* **What the task requires**: Return verbatim every line from the first line of the data below to the line that contains "(** The exception", inclusive, and no further.

* **Task material**:
(** * libetrv: the eTRV device session (device.py) and its command line (cli.py)

    A shallow embedding of [libetrv.device.eTRVDevice] and of [libetrv.cli.CLI.scan].
    The Python object is a record, the Bluetooth stack ([bluepy.btle]) is an
    explicit environment whose calls are logged in a trace, exceptions are an
    outcome type, and the [while True] loop of [connect] runs on fuel. *)

From Stdlib Require Import ZArith QArith Qabs List String Ascii Bool Lia.
From Stdlib Require Import Strings.Byte DecimalString.
Import ListNotations.

Local Open Scope Z_scope.

(* ===================================================================== *)
(** ** Python values, exceptions and outcomes *)
(* ===================================================================== *)

Module Py.

(** The exception classes that the modelled code can see: the four
    subclasses of [bluepy.btle.BTLEException] and the built-in ones. *)
Inductive exn : Type :=
| BTLEDisconnectError
| BTLEGattError
| BTLEManagementError
| BTLEInternalError
| TypeError
| AttributeError
| ValueError
| OverflowError
| OSError.

(** A call either returns a value or raises. *)
Inductive outcome (A : Type) : Type :=
| Ret (a : A)
| Raise (e : exn).
Arguments Ret {A} a.
Arguments Raise {A} e.

Definition obind {A B} (c : outcome A) (k : A -> outcome B) : outcome B :=
  match c with
  | Ret a => k a
  | Raise e => Raise e
  end.

Definition bytes := list byte.

(** [len(b)] *)
Definition len (b : bytes) : Z := Z.of_nat (List.length b).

* **Response**:
(** * libetrv: the eTRV device session (device.py) and its command line (cli.py)

    A shallow embedding of [libetrv.device.eTRVDevice] and of [libetrv.cli.CLI.scan].
    The Python object is a record, the Bluetooth stack ([bluepy.btle]) is an
    explicit environment whose calls are logged in a trace, exceptions are an
    outcome type, and the [while True] loop of [connect] runs on fuel. *)

From Stdlib Require Import ZArith QArith Qabs List String Ascii Bool Lia.
From Stdlib Require Import Strings.Byte DecimalString.
Import ListNotations.

Local Open Scope Z_scope.

(* ===================================================================== *)
(** ** Python values, exceptions and outcomes *)
(* ===================================================================== *)

Module Py.

(** The exception classes that the modelled code can see: the four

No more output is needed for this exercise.